[Epic] COOKED READ and character conversion fun with all our different Convert* functions #7777

DHowett · 2020-09-29T17:22:40Z

[Claimed by miniksa]
This issue exists to resolve many issues around cooked read data processing including choking on the return of bytes in various A function calls from Read methods (with both DBCS and UTF-8 codepages), the improper display of Emoji or other U+10000 characters on the edit line (commonly seen in cmd.exe), and the general buffer grossness of mixmatching both char and wchar_t text within the same client-owned buffer space during waiting read operations.

Related issues

These issues are related and should be improved or resolved by this work:

These issues should be easier to resolve after this work or be fixed by it:

Uncategorized:

ReadConsoleW fails with non-BMP characters #4628

This is what I expect to do:

Start with _handlePostCharInputLoop and revise it so it doesn't attempt to precount the number of "bytes" by counting the "width" of characters. Instead move to just translating the text and storing the excess, much like an aliased command would do.
Realize TranslateUnicodeToOem has almost no usages anymore (and ConvertToOem) and could likely be converged with ConvertToA. Also that the fallback behavior of TranslateUnicodeToOem can be accomplished just by asking WC2MB to replace with the default character anyway.
Realize that if we don't need to know the CP's default character, then why are we loading it on startup? Oh, it's still because we need the lead byte table to know when something IsDBCSLeadByteConsole or not.
Realize that now that we don't use custom codepages anymore... there doesn't really seem to be a difference between IsDBCSLeadByteConsole and just calling the winnls.h exported IsDBCSLeadByteEx with the same codepage (and then not holding onto the CPInfo stuff at all.)
Doing the same thing for output codepage as input codepage in respect to dumping the load of that information and just asking winnls.h directly.
Look closely at CheckBisectStringA because it only seems to have one consumer that's really just checking if the final cell of a row IsDBCSLeadByteEx...
The ConvertInputToUnicode and ConvertOutputToUnicode are pretty darn close to ConvertToA and ConvertToW anyway. The only variations I can see in the pattern of using MB2WC and WC2MB are: no flags at all, putting the default character in when choking, or using glyph chars instead of ctrl chars. So why can't we just have ConvertToA and ConvertToW have those modes and run all the translations through those and use the safer and more sensible string-in-string-out pattern to translate everything.
If we're going all in on ConvertToA and ConvertToW... perhaps it's time for til::u8u16 and til::u16u8 to get their til::au16 and til::u16a variants brought in, have the flags added, and just have a unified way of converting things around here.
Can we also torch CharToWchar since its just translation of a short string (single character) but with the glyph for ctrl char substitution into a til::au16 with the glyph chars flag?
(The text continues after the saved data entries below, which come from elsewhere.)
(** The conditions the two loops check of a port. *)
Definition port_balances (residual : f64) (port : WeightedReferencePort) : Prop :=
  is_finite (port_weight port) = true /\ (f64_zero <=? port_weight port)%f64 = true
  /\ is_finite (port_coefficient port) = true /\ (port_coefficient port =? f64_zero)%f64 = false
  /\ (f64_zero <=? residual * port_coefficient port)%f64 = false
  /\ let c := contribution_of residual port in
     is_finite (activity_requirement c) = true /\ (f64_zero <=? activity_requirement c)%f64 = true.

Lemma add_weight_ok ports s s' :
  foldM add_weight ports s = Ok s' ->
  s' = foldl (fun s p => s + port_weight p)%f64 s ports
  /\ Forall (fun p => is_finite (port_weight p) = true /\ (f64_zero <=? port_weight p)%f64 = true) ports.
Proof.
  revert s. induction ports as [|p ports IH]; intros s Hs; simpl in Hs; [by inv_result|].
  unfold add_weight at 1 in Hs. destruct (_ && _) eqn:E; [|done]. simpl in Hs. bool_hyps.
  apply IH in Hs as [-> Hall]. split; [done|]. by constructor.
Qed.

Lemma add_contribution_ok residual ports cs b cs' b' :
  foldM (add_contribution residual) ports (cs, b) = Ok (cs', b') ->
  cs' = cs ++ (contribution_of residual <$> ports)
  /\ b' = balanced_sum (contribution_of residual <$> ports) b
  /\ Forall (fun p => is_finite (port_coefficient p) = true /\ (port_coefficient p =? f64_zero)%f64 = false
       /\ (f64_zero <=? residual * port_coefficient p)%f64 = false
       /\ is_finite (activity_requirement (contribution_of residual p)) = true
       /\ (f64_zero <=? activity_requirement (contribution_of residual p))%f64 = true) ports.
Proof.
  revert cs b. induction ports as [|p ports IH]; intros cs b Hs; cbn [foldM] in Hs.
  { inv_result. by rewrite app_nil_r. }
  unfold add_contribution at 1 in Hs.
  destruct (is_finite (port_coefficient p) && _) eqn:E1; [|done]. cbn [ensure mbind result_bind] in Hs.
  destruct (negb (f64_zero <=? residual * port_coefficient p)%f64) eqn:E2; [|done].
  cbn [ensure mbind result_bind] in Hs.
  destruct (is_finite (- residual / port_coefficient p * port_weight p)%f64 && _) eqn:E3; [|done]. cbn [ensure mbind result_bind] in Hs. bool_hyps.
  apply IH in Hs as (-> & -> & Hall). split_and!.
  - by rewrite <- app_assoc.
  - done.
  - by constructor.
Qed.

Lemma resolve_ok_inv residual ports b :
  resolve_weighted_balance residual ports = Ok b -> (residual =? f64_zero)%f64 = false ->
  ports <> [] /\ Forall (port_balances residual) ports
  /\ contributions b = contribution_of residual <$> ports
  /\ closure_residual b = (residual + balanced_sum (contributions b) f64_zero)%f64
  /\ (f64_abs (foldl (fun s p => s + port_weight p) f64_zero ports - f64_one)
        <=? SIGNED_FLOW_CLOSURE_TOLERANCE)%f64 = true
  /\ (f64_abs (closure_residual b)
        <=? SIGNED_FLOW_CLOSURE_TOLERANCE * f64_max (f64_abs residual) f64_one)%f64 = true.
Proof.
  intros Hb Hz. unfold resolve_weighted_balance in Hb. destruct (is_finite residual); [|done].
  cbn [ensure mbind result_bind] in Hb. rewrite Hz in Hb.
  destruct (negb (length ports =? 0)%nat) eqn:El; [|done]. cbn [ensure mbind result_bind] in Hb.
  destruct (foldM add_weight ports f64_zero) as [w|e|] eqn:Ew; cbn [mbind result_bind] in Hb; [|done..].
  destruct (is_finite w && _) eqn:Ec; [|done]. cbn [ensure mbind result_bind] in Hb.
  destruct (foldM (add_contribution residual) ports ([], f64_zero)) as [[cs s]|e|] eqn:Ea;
    cbn [mbind result_bind] in Hb; [|done..].
  destruct (f64_abs (residual + s) <=? _)%f64 eqn:Ef; [|done]. cbn [ensure mbind result_bind] in Hb.
  apply add_weight_ok in Ew as [-> Hw]. apply add_contribution_ok in Ea as (-> & -> & Hc).
  inv_result. cbn [contributions closure_residual]. bool_hyps. split_and!; try done.
  - by intros ->.
  - rewrite Forall_forall in Hw, Hc |- *. intros p Hp. destruct (Hw p Hp), (Hc p Hp) as (?&?&?&?&?).
    by split_and!.
Qed.

Lemma opposite_signs r c :
  is_finite r = true -> is_finite c = true -> (r =? f64_zero)%f64 = false -> (c =? f64_zero)%f64 = false ->
  (f64_zero <=? r * c)%f64 = false -> is_sign_negative r = negb (is_sign_negative c).
Proof.
  destruct r as [[]|[]| |sr mr er], c as [[]|[]| |sc mc ec]; try done. intros _ _ _ _ Hle.
  destruct sr, sc; try done; exfalso; unfold f64_mul in Hle; cbn [SFmul xorb] in Hle;
    rewrite round_sign_nonneg in Hle; done.
Qed.

(** A unit pivot of the sign opposite to [r]. *)
Definition unit_against (r : f64) : f64 := if is_sign_negative r then f64_one else (- f64_one)%f64.

Lemma unit_product_opposite r :
  f64_valid r = true -> is_finite r = true -> (r =? f64_zero)%f64 = false ->
  (r * unit_against r)%f64 = (- f64_abs r)%f64 /\ (- r / unit_against r)%f64 = f64_abs r
  /\ (unit_against r * f64_abs r)%f64 = (- r)%f64.
Proof.
  intros Hv Hf Hz. unfold unit_against.
  assert (f64_valid (f64_abs r) = true) as Hva by by destruct r.
  destruct (is_sign_negative r) eqn:Es.
  - assert (f64_abs r = (- r)%f64) as -> by (destruct r as [[]|[]| |[] m e]; done).
    rewrite f64_mul_one_r, f64_div_one, f64_mul_one_l by (done || by rewrite f64_valid_neg).
    split_and!; try done. by destruct r as [[]|[]| |[] m e].
  - assert (f64_abs r = r) as -> by (destruct r as [[]|[]| |[] m e]; done).
    rewrite f64_mul_comm, f64_mul_neg_one_l, f64_div_neg_one by (done || by rewrite f64_valid_neg).
    split_and!; try done. by destruct r as [[]|[]| |[] m e].
Qed.

(** ** Properties *)

(** For every amount a 64-bit pattern can hold, the signed coefficient is
    the amount itself for an output and its negation for an input, bit for
    bit; only a non-finite amount is refused, so the second check never fires. *)
Theorem signed_coefficient_exact (d : SignedFlowDirection) (amount : f64) :
  f64_valid amount = true ->
  signed_coefficient d amount =
  if is_finite amount
  then Ok (match d with Output => amount | Input => (- amount)%f64 end)
  else Err AmountNotFinite.
Proof.
  intros Hv. unfold signed_coefficient. destruct (is_finite amount) eqn:Ef; [|done].
  destruct d; cbn [sign ensure mbind result_bind].
  - rewrite f64_mul_neg_one_l by done. by rewrite is_finite_neg, Ef.
  - rewrite f64_mul_one_l by done. by rewrite Ef.
Qed.

(** Soundness of the resolution.  A resolved balance of a non-zero
    residual has one contribution per port, in order, with the activity
    [-residual / reference * weight]; every reference is finite, non-zero and
    of the sign opposite to the residual, every weight and every activity is
    finite and non-negative, the weights close to one and the balance closes
    within the tolerance.  A zero residual resolves only to no contributions. *)
Theorem resolve_weighted_balance_sound (residual : f64) (ports : list WeightedReferencePort)
    (b : SignedFlowBalance) :
  resolve_weighted_balance residual ports = Ok b ->
  is_finite residual = true /\ residual_coefficient b = residual
  /\ if (residual =? f64_zero)%f64 then ports = [] /\ contributions b = []
     else ports <> [] /\ contributions b = contribution_of residual <$> ports
       /\ Forall (fun p => port_balances residual p
            /\ is_sign_negative residual = negb (is_sign_negative (port_coefficient p))) ports
       /\ (f64_abs (foldl (fun s p => s + port_weight p) f64_zero ports - f64_one)
             <=? SIGNED_FLOW_CLOSURE_TOLERANCE)%f64 = true
       /\ closure_residual b = (residual + balanced_sum (contributions b) f64_zero)%f64
       /\ (f64_abs (closure_residual b)
             <=? SIGNED_FLOW_CLOSURE_TOLERANCE * f64_max (f64_abs residual) f64_one)%f64 = true.
Proof.
  intros Hb. assert (is_finite residual = true) as Hf.
  { unfold resolve_weighted_balance in Hb. by destruct (is_finite residual). }
  assert (residual_coefficient b = residual) as Hr.
  { unfold resolve_weighted_balance in Hb. rewrite Hf in Hb. cbn [ensure mbind result_bind] in Hb.
    destruct (residual =? f64_zero)%f64.
    - apply bind_ok in Hb as (_ & _ & Hb). by inv_result.
    - apply bind_ok in Hb as (_ & _ & Hb). apply bind_ok in Hb as (w & _ & Hb).
      apply bind_ok in Hb as (_ & _ & Hb). apply bind_ok in Hb as ([cs s] & _ & Hb).
      apply bind_ok in Hb as (_ & _ & Hb). by inv_result. }
  split_and!; [done..|]. destruct (residual =? f64_zero)%f64 eqn:Ez.
  - unfold resolve_weighted_balance in Hb. rewrite Hf, Ez in Hb. cbn [ensure mbind result_bind] in Hb.
    apply bind_ok in Hb as ([] & Hl & Hb). apply ensure_ok, Nat.eqb_eq, length_zero_iff_nil in Hl.
    by inv_result.
  - apply resolve_ok_inv in Hb as (Hne & Hall & Hc & Hcl & Hw & Ht); [|done]. split_and!; try done.
    eapply Forall_impl; [exact Hall|]. intros p Hp. split; [exact Hp|].
    destruct Hp as (_ & _ & Hpf & Hpz & Hop & _). by apply opposite_signs.
Qed.

(** A single provider with a normalized (unit) reference of the opposite
    sign and full weight balances every finite non-zero residual exactly: its
    activity is the absolute residual and the closure residual is zero, with
    no rounding anywhere. *)
Theorem unit_provider_balances_exactly (residual : f64) :
  f64_valid residual = true -> is_finite residual = true -> (residual =? f64_zero)%f64 = false ->
  resolve_weighted_balance residual [mk_port (unit_against residual) f64_one] =
  Ok {| residual_coefficient := residual;
        contributions := [mk_contribution (unit_against residual) f64_one (f64_abs residual)];
        closure_residual := f64_zero |}.
Proof.
  intros Hv Hf Hz. destruct (unit_product_opposite residual) as (H1 & H2 & H3); [done..|].
  unfold resolve_weighted_balance. rewrite Hf, Hz. cbn [ensure mbind result_bind length Nat.eqb negb foldM].
  unfold add_weight. cbn [port_weight]. change (is_finite f64_one && (f64_zero <=? f64_one)%f64) with true.
  cbn [ensure mbind result_bind]. rewrite f64_zero_add by done.
  change (is_finite f64_one && (f64_abs (f64_one - f64_one) <=? SIGNED_FLOW_CLOSURE_TOLERANCE)%f64) with true.
  cbn [ensure mbind result_bind]. unfold add_contribution. cbn [port_coefficient port_weight].
  replace (is_finite (unit_against residual) && _) with true
    by (unfold unit_against; by destruct (is_sign_negative residual)).
  cbn [ensure mbind result_bind]. rewrite H1, H2.
  assert (f64_valid (f64_abs residual) = true) as Hva by by destruct residual.
  rewrite f64_mul_one_r, H3 by done.
  replace (negb (f64_zero <=? - f64_abs residual)%f64) with true
    by (destruct residual as [[]|[]| |[] m e]; done).
  cbn [ensure mbind result_bind].
  replace (is_finite (f64_abs residual) && (f64_zero <=? f64_abs residual)%f64) with true
    by (destruct residual as [[]|[]| |[] m e]; done).
  cbn [ensure mbind result_bind app].
  rewrite f64_zero_add by (rewrite ?is_finite_neg; done || by destruct residual as [[]|[]| |[] m e]).
  rewrite f64_add_opp by done. change (f64_abs f64_zero) with f64_zero.
  rewrite f64_mul_positive; [done|by vm_compute|].
  unfold f64_positive, f64_max. destruct residual as [[]|[]| |s m e]; try done.
  cbn [f64_abs SFabs is_nan]. change (is_nan f64_one) with false. cbn iota.
  destruct (SFltb _ f64_one); [by vm_compute|done].
Qed.

(** Underflow: the product of a tiny residual and a tiny reference of
    opposite signs is a negative zero, which the sign test takes for "not
    negative". *)
Lemma tiny_opposite_port_is_refused :
  resolve_weighted_balance (f64_of_ratio 1 (10^200)) [mk_port (f64_of_ratio (-1) (10^200)) f64_one]
  = Err SameSignPort.
Proof. vm_compute. reflexivity. Qed.

Lemma policy_round_trip p : policy_parse (policy_as_str p) = Ok p.
Proof. by destruct p. Qed.

Lemma signed_coefficient_exact_witness :
  signed_coefficient Input (f64_of_Z 2) = Ok (f64_of_Z (-2))
  /\ signed_coefficient Output f64_nan = Err AmountNotFinite.
Proof. split; rewrite signed_coefficient_exact; vm_compute; reflexivity. Defined.

Lemma resolve_weighted_balance_sound_witness :
  let ports := [mk_port (- f64_one)%f64 (f64_of_ratio 1 4); mk_port (- f64_one)%f64 (f64_of_ratio 3 4)] in
  exists b, resolve_weighted_balance (f64_of_Z 10) ports = Ok b
    /\ contributions b = contribution_of (f64_of_Z 10) <$> ports /\ closure_residual b = f64_zero.
Proof.
  intros ports. eexists. split; [vm_compute; reflexivity|].
  edestruct (resolve_weighted_balance_sound (f64_of_Z 10) ports) as (_ & _ & Hs); [vm_compute; reflexivity|].
  split; [apply Hs|vm_compute; reflexivity].
Defined.

Lemma unit_provider_balances_exactly_witness :
  resolve_weighted_balance (f64_of_ratio 1 3) [mk_port (- f64_one)%f64 f64_one] =
  Ok {| residual_coefficient := f64_of_ratio 1 3;
        contributions := [mk_contribution (- f64_one)%f64 f64_one (f64_of_ratio 1 3)];
        closure_residual := f64_zero |}.
Proof. apply (unit_provider_balances_exactly (f64_of_ratio 1 3)); vm_compute; reflexivity. Defined.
The expected effects are primarily:

Returning classic codepage or UTF-8 information out of ReadConsoleA, ReadFile and such should work correctly
We should eliminate a giant pile of static analysis suppressions
The cooked line should be able to just hold/display/convert emoji correctly and erase them correctly

More will show up in each of these headings as I discover it or we have feedback

The text was updated successfully, but these errors were encountered:

DHowett · 2020-11-05T00:18:15Z

I expect (hope) that @eryksun has some things to contribute here, given how intimately he's reverse-engineered our stack
and how much of it he understands 😄

miniksa · 2020-11-05T23:32:43Z

Research from today....

I'm writing with WriteConsoleInputW. I'm reading with ReadConsoleInputA off of a cooked read.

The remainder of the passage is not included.